The budget, Rotich said, was aimed at transforming the economy and advancing the big-four agenda but food security experts and farmers did not buy that narrative.
“The allocation to agriculture is inadequate, poorly targeted, and cannot lead to the realization of the right to food for Kenyans,” said Layla Liebetrau, Project Lead of the Route to Food Initiative.
What now worries experts more is whether Kenya will meet its food and nutrition security pillar of the Big Four Agenda? Poking holes on the allocation, the experts said, the budget for agriculture and food, stands at 2.9 percent of total voted expenditure.
This is less than last year’s 3.5 per cent and represents a steady decline since FY2013/14 which was also 3.5 per cent. Kenya, a signatory Maputo declaration’s 10 percent commitment towards agriculture budgetary allocation, experts say-has accorded little attention to the same. The European Union allocates close to two-thirds of its budget to the sector.

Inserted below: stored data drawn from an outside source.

(** The cascade after a change of [nd] bytes in the entry [e]. *)
Lemma cascade_if fill n t A r e q es nd :
  let o := 10 + Z.of_nat (length A) + raw e in
  raw e = q + nd -> plen_ok e.1 r -> zval_ok e.2 -> chain q es ->
  o + 1 + esize es + 4 * Z.of_nat (length es) < 2 ^ 32 -> t = toff o (10 + Z.of_nat (length A)) es ->
  exists es', (if negb (nd =? 0) then ziplistCascadeUpdate fill (block t n (A ++ ebytes r e) q es) (10 + Z.of_nat (length A))
       else Some (block t n (A ++ ebytes r e) q es)) =
     Some (block (toff o (10 + Z.of_nat (length A)) es') n (A ++ ebytes r e) (raw e) es') /\ same_vals es es' /\ chain (raw e) es'.
Proof.
  intros o Hr Hp Hv Hc Hlim Ht. pose proof (esize_nonneg es) as Hes. pose proof (raw_ge e) as Hge.
  assert (Htr : 10 + Z.of_nat (length A) <= t < 2 ^ 32).
  { rewrite Ht. destruct es as [|x l]; [cbn [toff]; unfold o in *; lia|]. pose proof (toff_ge o (10 + Z.of_nat (length A)) (x :: l) ltac:(done)).
    pose proof (toff_lt o (10 + Z.of_nat (length A)) (x :: l) ltac:(done)). unfold o in *; lia. }
  destruct (Z.eqb_spec nd 0) as [E0|E0]; cbn [negb].
  - exists es. replace q with (raw e) in * by lia. rewrite <-Ht. done.
  - destruct (cascade_update fill n t A r e q es) as (es' & t' & H1 & H2 & H3 & H4); try done; [rewrite Ht; by destruct es|lia|].
    exists es'. rewrite H1, H4. split; [|done]. do 2 f_equal. rewrite Ht. unfold same_vals in H2. destruct es', es; done.
Qed.

(** The offset of the last entry from the entry at [a] on, which has [r] bytes. *)
Lemma toff_range a r es3 : 0 < r -> a <= toff (a + r) a es3 < a + r + esize es3.
Proof.
  intros Hr. destruct es3 as [|e3 l]; [cbn [toff esize foldr]; lia|].
  pose proof (toff_ge (a + r) a (e3 :: l) ltac:(done)). pose proof (toff_lt (a + r) a (e3 :: l) ltac:(done)). lia.
Qed.

(** It moves with the entry, and by the change of its size when entries follow. *)
Lemma toff_moved a r d nd es3 :
  toff (a + r) a es3 + d + (if decide (es3 = []) then 0 else nd) = toff (a + d + (r + nd)) (a + d) es3.
Proof.
  destruct (decide (es3 = [])) as [->|Hne]; [cbn [toff]; lia|].
  replace (a + d + (r + nd)) with (a + r + (d + nd)) by lia. rewrite (toff_shift (a + r) _ a) by done. lia.
Qed.

(** Moving what follows a gap to its start. *)
Lemma memmove_gap c t n A W E :
  memmove (hdr c t n ++ (A ++ W) ++ E ++ [ZIP_END]) (10 + Z.of_nat (length A)) (10 + Z.of_nat (length (A ++ W))) (Z.of_nat (length E)) =
    Some (hdr c t n ++ (A ++ E) ++ drop (length E) (W ++ E) ++ [ZIP_END]).
Proof.
  pose proof (memmove_mid (hdr c t n ++ A) W E [ZIP_END] (hdr c t n ++ A) (take (length E) (W ++ E)) (drop (length E) (W ++ E) ++ [ZIP_END])
    (10 + Z.of_nat (length A)) (10 + Z.of_nat (length (A ++ W))) (Z.of_nat (length E))) as M.
  rewrite <-!app_assoc in M |- *. rewrite M; [done| | | | |].
  - f_equal. f_equal. by rewrite (app_assoc (take _ _)), take_drop, <-app_assoc.
  - rewrite length_take, length_app. lia.
  - rewrite !length_app, hdr_length. lia.
  - rewrite length_app, hdr_length. lia.
  - lia.
Qed.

Liebetrau said there is need for government to prioritize the sector, and possibly increase allocations towards development projects instead of heavy spending on recurrent expenditure. But the Finance CS, when asked a few days over his budgetary allocation towards agriculture, had this to say, “
Mary Nkatha a smallholder farmer from Abothoguchi, Meru County too listened eagerly from her radio as she inspected her one-acre banana plantation. “As a farmer, I wanted to know how the budget will help me in improving my production. It was not good news for smallholders,” she said.
On the other hand, pundits have continued to heap praise on the state’s policies to spearhead ‘an agricultural revolution take off’, however, the same group point fingers at lack of zeal by the same stakeholders to put a ‘strong case’ for agricultural budget allocation.
“Our government has allocated the bulk of agricultural resources to support large scale farming and export promotion to the disadvantage of smallholder farmers who produce at least 70 percent of food to the country. We need to support and uplift smallholder farmers to achieve food security and self-reliance,” Renee Olende, Greenpeace Africa’s Senior Campaign Manager advices the government said.
But what worriers experts to the core, is the declining allocation to the sector despite contributing most to the economy. The Land and Planning Ministry and National Lands Commission fall under the overall Agriculture and Rural Development Sector, which experts notes, is a re-classification that detracts from the focus that food and nutrition requires in its own dedicated sector.
The shrinking support for agricultural sector has financial sector expert and consultant Alexander Owino worried, “For several years, spending in agriculture-the figures have been falling in the past 15 years, contributing largely to systemic failure of the country’s economic pillar.”